#### TO DO
Extract exactly those lines that lie between the start of the material and the line with "assert (0 <= c", including both boundary lines and no others.

#### INFORMATION SUPPLIED
(** ** Round trip of the Encoding API *)

Lemma utf8_scalar_roundtrip c rest :
  is_scalar c = true →
  utf8_scalars (utf8_of_scalar c ++ rest) = cons_opt c (utf8_scalars rest).
Proof.
  intros Hc. unfold utf8_of_scalar.
  assert (0 <= c < 0xD800 ∨ 0xE000 <= c < 0x110000) as Hr
    by (unfold is_scalar in Hc; lia).
  repeat case_match; bool_prop; cbn [app utf8_scalars].
  - replace (is_byte c && (c <? 128)) with true by (unfold is_byte; lia). done.
  - replace (is_byte (0xC0 + c / 0x40) && (0xC0 + c / 0x40 <? 128)) with false by (unfold is_byte; lia).
    rewrite (proj2 (andb_true_iff _ _)); [|unfold is_cont; lia].
    f_equal. lia.
  - replace (is_byte _ && (_ <? 128)) with false by (unfold is_byte; lia).
    replace (_ && is_cont _) with false at 1 by lia.
    replace ((_ - 0xE0) * _ + _ + _) with c by lia.
    replace (_ && is_scalar c) with true; [done|].
    symmetry. rewrite Hc, andb_true_r. unfold is_cont. lia.
  - replace (is_byte _ && (_ <? 128)) with false by (unfold is_byte; lia).
    replace (_ && is_cont _) with false at 1 by lia.
    match goal with |- context [if ?b then _ else _] => replace b with false by lia end.
    replace ((_ - 0xF0) * _ + _ + _ + _) with c by lia.
    replace (_ && is_scalar c) with true; [done|].
    symmetry. rewrite Hc, andb_true_r. unfold is_cont. lia.
Qed.

Lemma utf8_roundtrip cs :
  Forall (λ c, is_scalar c = true) cs → utf8_scalars (cs ≫= utf8_of_scalar) = Some cs.
Proof.
  induction 1 as [|c cs Hc _ IH]; [done|].
  cbn [mbind list_bind]. rewrite utf8_scalar_roundtrip by done. by rewrite IH.
Qed.

Lemma utf16_of_pair u v :
  is_high u = true → is_low v = true →
  let c := 0x10000 + (u - 0xD800) * 0x400 + (v - 0xDC00) in
  is_scalar c = true ∧ utf16_of_scalar c = [u; v].
Proof.
  unfold is_high, is_low, is_scalar, utf16_of_scalar. intros; simpl.
  split; [lia|]. case_match; [lia|]. repeat f_equal; lia.
Qed.

Lemma utf16_of_unit u : is_unit u = true → utf16_of_scalar u = [u].
Proof. unfold is_unit, utf16_of_scalar. intros. by case_match; [|lia]. Qed.

(** Induction over a string that may consume two units at once. *)
Lemma str_ind2 (P : jsstr → Prop) :
  P [] → (∀ u s, P s → (∀ v s', s = v :: s' → P s') → P (u :: s)) → ∀ s, P s.
Proof.
  intros H0 H1 s. enough (P s ∧ ∀ v s', s = v :: s' → P s') by tauto.
  induction s as [|u s [IH1 IH2]]; split; [done|done|by apply H1|by intros ?? [= <- <-]].
Qed.

Lemma utf16_roundtrip s :
  well_formed s = true →
  Forall (λ c, is_scalar c = true) (utf16_scalars s) ∧ utf16_scalars s ≫= utf16_of_scalar = s.
Proof.
  induction s as [|u s IH1 IH2] using str_ind2; [done|].
  cbn [well_formed utf16_scalars].
  destruct (is_high u) eqn:Hu.
  - destruct s as [|v s']; [done|]. intros [Hv Hw]%andb_true_iff. rewrite Hv.
    destruct (IH2 v s' eq_refl Hw) as [IHf IHe].
    destruct (utf16_of_pair u v Hu Hv) as [Hs He]; simpl in *.
    split; [by constructor|]. cbv iota. etransitivity; [apply f_equal2; [exact He|exact IHe]|done].
  - intros [[Hl Hn]%andb_true_iff Hw]%andb_true_iff. apply negb_true_iff in Hl. rewrite Hl.
    destruct (IH1 Hw) as [IHf IHe].
    split; [constructor; [unfold is_scalar, is_high, is_low, is_unit in *; lia|done]|].
    cbv iota. etransitivity; [apply (f_equal2 app); [by apply utf16_of_unit|exact IHe]|done].
Qed.

(** Encoding a well-formed string and decoding the bytes gives it back. *)
Lemma text_roundtrip s : well_formed s = true → textDecode (textEncode s) = Some s.
Proof.
  intros [Hf He]%utf16_roundtrip. unfold textDecode, textEncode.
  rewrite utf8_roundtrip by done. simpl. by rewrite He.
Qed.

(** Every byte the encoder produces from UTF-16 units is a byte. *)
Lemma utf16_scalars_range s :
  Forall (λ u, is_unit u = true) s → Forall (λ c, is_scalar c = true) (utf16_scalars s).
Proof.
  induction s as [|u s IH1 IH2] using str_ind2; simpl; [done|].
  rewrite Forall_cons. intros [Hu Hs]. destruct (is_high u) eqn:Hh.
  - destruct s as [|v s']; [by repeat constructor|]. destruct (is_low v) eqn:Hv.
    + constructor; [by apply utf16_of_pair|]. eapply IH2; [done|]. by inversion Hs.
    + constructor; [done|auto].
  - destruct (is_low u) eqn:Hl; constructor; auto.
    unfold is_unit, is_high, is_low, is_scalar in *. lia.
Qed.

Lemma utf8_of_scalar_bytes c :
  is_scalar c = true → Forall (λ b, is_byte b = true) (utf8_of_scalar c).
Proof.
  unfold is_scalar, utf8_of_scalar. intros Hc.
  repeat case_match; repeat constructor; unfold is_byte; lia.
Qed.

Lemma textEncode_bytes s :
  Forall (λ u, is_unit u = true) s → Forall (λ b, is_byte b = true) (textEncode s).
Proof.
  intros Hs%utf16_scalars_range. unfold textEncode.
  induction Hs as [|c cs Hc _ IH]; [constructor|]. rewrite bind_cons.
  apply Forall_app; split; [by apply utf8_of_scalar_bytes|done].
Qed.

(** ** Bounding *)

Lemma zlen_slice0 n s : 0 <= n → zlen (slice0 n s) = Z.min n (zlen s).
Proof. intros. unfold slice0. rewrite zlen_take. lia. Qed.

Lemma bound_text_le n s : 0 < n → zlen (bound_text n s) <= n.
Proof.
  intros. unfold bound_text. case_match; [lia|].
  rewrite zlen_app, zlen_slice0 by lia. rewrite zlen_cons, zlen_nil. lia.
Qed.

Lemma bound_text_id n s : zlen s <= n → bound_text n s = s.
Proof. intros. unfold bound_text. case_match; [done|lia]. Qed.

Lemma trimStart_le s : zlen (trimStart s) <= zlen s.
Proof. induction s as [|u s IH]; simpl; [done|]. case_match; rewrite ?zlen_cons in *; lia. Qed.

Lemma zlen_rev {A} (l : list A) : zlen (rev l) = zlen l.
Proof. unfold zlen. by rewrite length_rev. Qed.

Lemma trim_le s : zlen (trim s) <= zlen s.
Proof.
  unfold trim. rewrite zlen_rev.
  pose proof (trimStart_le (rev (trimStart s))) as H1. rewrite zlen_rev in H1.
  pose proof (trimStart_le s). lia.
Qed.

#### WRITTEN ANSWER
(** ** Round trip of the Encoding API *)

Lemma utf8_scalar_roundtrip c rest :
  is_scalar c = true →
  utf8_scalars (utf8_of_scalar c ++ rest) = cons_opt c (utf8_scalars rest).
Proof.
  intros Hc. unfold utf8_of_scalar.
  assert (0 <= c < 0xD800 ∨ 0xE000 <= c < 0x110000) as Hr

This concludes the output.